**About this task:**
From the listing below, reproduce word for word the part that opens with the line containing "forall m, m" and closes with the line containing "Lemma defs_elem fn"; reproduce nothing else.
╭──
(** A table filled by a loop over the defs. *)
Section Table.
Context {V : Type} (val : Ast.FuncDef -> option V).
Notation fill := (fold_left (fun (m : gmap string V) fn =>
  match val fn with Some v => <[fnName fn := v]> m | None => m end)).

Lemma fill_inv l : forall m k v, fill l m !! k = Some v ->
  m !! k = Some v \/ exists fn, fn ∈ l /\ fnName fn = k /\ val fn = Some v.
Proof.
  induction l as [|fn l IH]; intros m k v E; simpl in E; [by left|].
  apply IH in E as [E|(fn' & Hin & ? & ?)]; [|right; exists fn'; split; [by apply elem_of_cons; right|done]].
  destruct (val fn) as [w|] eqn:Ew; [|by left]. apply lookup_insert_Some in E as [[<- <-]|[_ E]]; [|by left].
  right. exists fn. split; [by apply elem_of_cons; left|done].
Qed.

Lemma fill_hit l k v : (forall fn, fn ∈ l -> fnName fn = k -> val fn = Some v) ->
  forall m, m !! k = Some v \/ (exists fn, fn ∈ l /\ fnName fn = k) -> fill l m !! k = Some v.
Proof.
  induction l as [|fn l IH]; intros Hv m Hm; simpl.
  { destruct Hm as [Hm|(fn & Hin & _)]; [done|by apply not_elem_of_nil in Hin]. }
  apply IH; [intros fn' Hin; apply Hv; by apply elem_of_cons; right|].
  destruct (decide (fnName fn = k)) as [<-|Hne].
  - left. rewrite (Hv fn); [|by apply elem_of_cons; left|done]. by rewrite lookup_insert_eq.
  - destruct Hm as [Hm|(fn' & [->|Hin]%elem_of_cons & E)]; [left|done|right; by exists fn'].
    destruct (val fn); [by rewrite lookup_insert_ne|done].
Qed.
End Table.

(** ** The rounds *)

Section Fixpoints.
Context (module : string) (body : list XStmt) (mode : Mode).
Context (globalsFor : Ast.FuncDef -> string -> option Repr) (shapesFor : string -> option Repr).
Notation resolver := (gmap string StaticCallee).
Notation driveOnce := (driveOnce module body mode globalsFor shapesFor).
Notation decisionR := (decisionR module body mode globalsFor shapesFor).
Notation unitOrder := (unitOrder module body).
Notation holder := (holder module body).
Notation decisions R := (map (decisionR R) unitOrder).
Notation gens := (driveGenerators body).
Notation defs := (map eraseDef (topDefs body)).

(** One round. *)
Definition grow (R : resolver) : resolver := moduleCallees body globalsFor shapesFor (decisions R) R.

Definition calleeVal (R : resolver) (fn : Ast.FuncDef) : option StaticCallee :=
  if staticFree (decisions R) (child ModuleUnitName (fnName fn)) then
    (fun f => SignatureOf f ("static_" +:+ fnName fn)) <$> LowerFuncFull fn (R !!.) (globalsFor fn) shapesFor
  else None.

Lemma grow_fill R : grow R = fold_left (fun (m : resolver) fn =>
  match calleeVal R fn with Some v => <[fnName fn := v]> m | None => m end) defs ∅.
Proof.
  unfold grow, moduleCallees, calleeVal, calleeStep. generalize (∅ : resolver) as m.
  induction defs as [|fn l IH]; intros m; [done|]. simpl. rewrite IH. f_equal.
  destruct (staticFree _ _); [|done]. by destruct (LowerFuncFull _ _ _ _).
Qed.

Lemma defs_elem fn : fn ∈ defs -> exists d, d ∈ topDefs body /\ fn = eraseDef d.
Proof. intros (d & -> & Hd)%list_elem_of_fmap. eauto. Qed.

Lemma defs_unique R fn fn' : staticFree (decisions R) (child ModuleUnitName (fnName fn)) = true ->
  fn ∈ defs -> fn' ∈ defs -> fnName fn = fnName fn' -> fn = fn'.
Proof.
  intros Hs (d & Hd & ->)%defs_elem (d' & Hd' & ->)%defs_elem E. by eapply static_unique.
Qed.

(** The callees of the next round: the static defs that lower now. *)
Lemma grow_spec R f s : grow R !! f = Some s <->
  exists fn F, fn ∈ defs /\ fnName fn = f /\ staticFree (decisions R) (child ModuleUnitName f) = true /\
    LowerFuncFull fn (R !!.) (globalsFor fn) shapesFor = Some F /\ s = SignatureOf F ("static_" +:+ f).
Proof.
  rewrite grow_fill. split.
  - intros [E|(fn & Hin & <- & E)]%fill_inv; [by rewrite lookup_empty in E|]. unfold calleeVal in E.
    destruct (staticFree _ _) eqn:Es; [|done]. destruct (LowerFuncFull _ _ _ _) as [F|] eqn:EF; [|done].
    simpl in E. simplify_eq. by exists fn, F.
  - intros (fn & F & Hin & <- & Hs & HF & ->). apply fill_hit; [|right; by exists fn].
    intros fn' Hin' E. unfold calleeVal. rewrite (defs_unique R fn' fn) by (done || by rewrite E). by rewrite Hs, HF.
Qed.

Lemma grow_mono R R' : R ⊆ R' -> grow R ⊆ grow R'.
Proof.
  intros HR. apply map_subseteq_spec. intros f s (fn & F & Hin & Hn & Hs & HF & ->)%grow_spec.
  apply grow_spec. exists fn, F. split_and!; try done; [by eapply staticFree_mono|].
  eapply LowerFuncGen_mono; [exact HR| |exact HF]. done.
Qed.

(** Growing keeps what is there. *)
Definition stable (R : resolver) : Prop := R ⊆ grow R.

Lemma rounds_spec n : forall prev R, stable R ->
  exists R', rounds module body mode globalsFor shapesFor n prev R (decisions R) = Some (R', decisions R') /\
    stable R' /\ R ⊆ R'.
Proof.
  induction n as [|n IH]; intros prev R HR; simpl; [by exists R|].
  change (moduleCallees body globalsFor shapesFor (decisions R) R) with (grow R).
  destruct (_ =? prev); [by exists R|]. rewrite driveOnce_total. simpl.
  destruct (IH (Z.of_nat (size (grow R))) (grow R)) as (R' & -> & HR' & Hsub); [by apply grow_mono|].
  exists R'. split_and!; [done|done|by etrans].
Qed.

Lemma list_to_set_size (l : list string) : (size (list_to_set l : gset string) <= length l)%nat.
Proof.
  induction l as [|x l IH]; [done|]. rewrite list_to_set_cons, size_union_alt, size_singleton. cbn [length].
  assert (size (list_to_set l ∖ {[x]} : gset string) <= size (list_to_set l : gset string))%nat by (apply subseteq_size; set_solver).
  lia.
Qed.

Lemma omap_length {A B} (f : A -> option B) (l : list A) : (length (omap f l) <= length l)%nat.
Proof. induction l as [|x l IH]; [done|]. csimpl. destruct (f x); csimpl; lia. Qed.

Lemma grow_size R : (size (grow R) <= length body)%nat.
Proof.
  transitivity (length (topDefs body)).
  - rewrite <- size_dom. transitivity (size (list_to_set (map (fun d => xfName d) (topDefs body)) : gset string)).
    + apply subseteq_size. intros f [s Hs]%elem_of_dom. apply grow_spec in Hs as (fn & F & Hin & <- & _).
      apply defs_elem in Hin as (d & Hd & ->). apply elem_of_list_to_set, list_elem_of_fmap. by exists d.
    + etrans; [apply list_to_set_size|]. by rewrite length_map.
  - apply omap_length.
Qed.

(** The rounds end at a fixpoint, whatever the bound on them. *)
Lemma settled R : stable R -> (size (grow R) <= size R)%nat -> grow R = R.
Proof. intros HR Hs. symmetry. by apply map_subseteq_size_eq. Qed.

Lemma rounds_settle n : forall R, stable R -> (length body <= n + size R)%nat ->
  exists R', rounds module body mode globalsFor shapesFor n (Z.of_nat (size R)) R (decisions R) = Some (R', decisions R') /\
    grow R' = R' /\ (forall S, grow S ⊆ S -> R ⊆ S -> R' ⊆ S).
Proof.
  induction n as [|n IH]; intros R HR Hn; simpl.
  - exists R. split; [done|]. split; [|done]. apply settled; [done|]. pose proof (grow_size R). lia.
  - change (moduleCallees body globalsFor shapesFor (decisions R) R) with (grow R).
    destruct (Z.eqb_spec (Z.of_nat (size (grow R))) (Z.of_nat (size R))) as [E|E].
    { exists R. split; [done|]. split; [|done]. apply settled; [done|lia]. }
    assert (size R <= size (grow R))%nat by by apply map_subseteq_size.
    rewrite driveOnce_total. simpl. destruct (IH (grow R)) as (R' & E' & Hg & Hl); [by apply grow_mono|lia|].
    exists R'. split; [done|]. split; [done|]. intros S HS HRS. apply Hl; [done|]. etrans; [|exact HS]. by apply grow_mono.
Qed.

Lemma rounds_least : exists R,
  rounds module body mode globalsFor shapesFor (S (length body)) (-1) ∅ (decisions ∅) = Some (R, decisions R) /\
  grow R = R /\ (forall S, grow S ⊆ S -> R ⊆ S).
Proof.
  assert (stable ∅) as H0 by apply map_empty_subseteq. cbn [rounds].
  change (moduleCallees body globalsFor shapesFor (decisions ∅) ∅) with (grow ∅).
  destruct (Z.eqb_spec (Z.of_nat (size (grow ∅))) (-1)); [lia|]. rewrite driveOnce_total. simpl.
  destruct (rounds_settle (length body) (grow ∅)) as (R & E & Hg & Hl); [by apply grow_mono|lia|].
  exists R. split; [done|]. split; [done|]. intros S HS. apply Hl; [done|]. etrans; [|exact HS]. apply grow_mono, map_empty_subseteq.
Qed.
╰──
**Answer section:**
  forall m, m !! k = Some v \/ (exists fn, fn ∈ l /\ fnName fn = k) -> fill l m !! k = Some v.
Proof.
  induction l as [|fn l IH]; intros Hv m Hm; simpl.
  { destruct Hm as [Hm|(fn & Hin & _)]; [done|by apply not_elem_of_nil in Hin]. }
  apply IH; [intros fn' Hin; apply Hv; by apply elem_of_cons; right|].
  destruct (decide (fnName fn = k)) as [<-|Hne].
  - left. rewrite (Hv fn); [|by apply elem_of_cons; left|done]. by rewrite lookup_insert_eq.
  - destruct Hm as [Hm|(fn' & [->|Hin]%elem_of_cons & E)]; [left|done|right; by exists fn'].
    destruct (val fn); [by rewrite lookup_insert_ne|done].
Qed.
End Table.

(** ** The rounds *)

Section Fixpoints.
Context (module : string) (body : list XStmt) (mode : Mode).
Context (globalsFor : Ast.FuncDef -> string -> option Repr) (shapesFor : string -> option Repr).
Notation resolver := (gmap string StaticCallee).
Notation driveOnce := (driveOnce module body mode globalsFor shapesFor).
Notation decisionR := (decisionR module body mode globalsFor shapesFor).
Notation unitOrder := (unitOrder module body).
Notation holder := (holder module body).
Notation decisions R := (map (decisionR R) unitOrder).
Notation gens := (driveGenerators body).
Notation defs := (map eraseDef (topDefs body)).

(** One round. *)
Definition grow (R : resolver) : resolver := moduleCallees body globalsFor shapesFor (decisions R) R.

Definition calleeVal (R : resolver) (fn : Ast.FuncDef) : option StaticCallee :=
  if staticFree (decisions R) (child ModuleUnitName (fnName fn)) then
    (fun f => SignatureOf f ("static_" +:+ fnName fn)) <$> LowerFuncFull fn (R !!.) (globalsFor fn) shapesFor
  else None.

Lemma grow_fill R : grow R = fold_left (fun (m : resolver) fn =>
  match calleeVal R fn with Some v => <[fnName fn := v]> m | None => m end) defs ∅.
Proof.
  unfold grow, moduleCallees, calleeVal, calleeStep. generalize (∅ : resolver) as m.
  induction defs as [|fn l IH]; intros m; [done|]. simpl. rewrite IH. f_equal.
  destruct (staticFree _ _); [|done]. by destruct (LowerFuncFull _ _ _ _).
Qed.

Lemma defs_elem fn : fn ∈ defs -> exists d, d ∈ topDefs body /\ fn = eraseDef d.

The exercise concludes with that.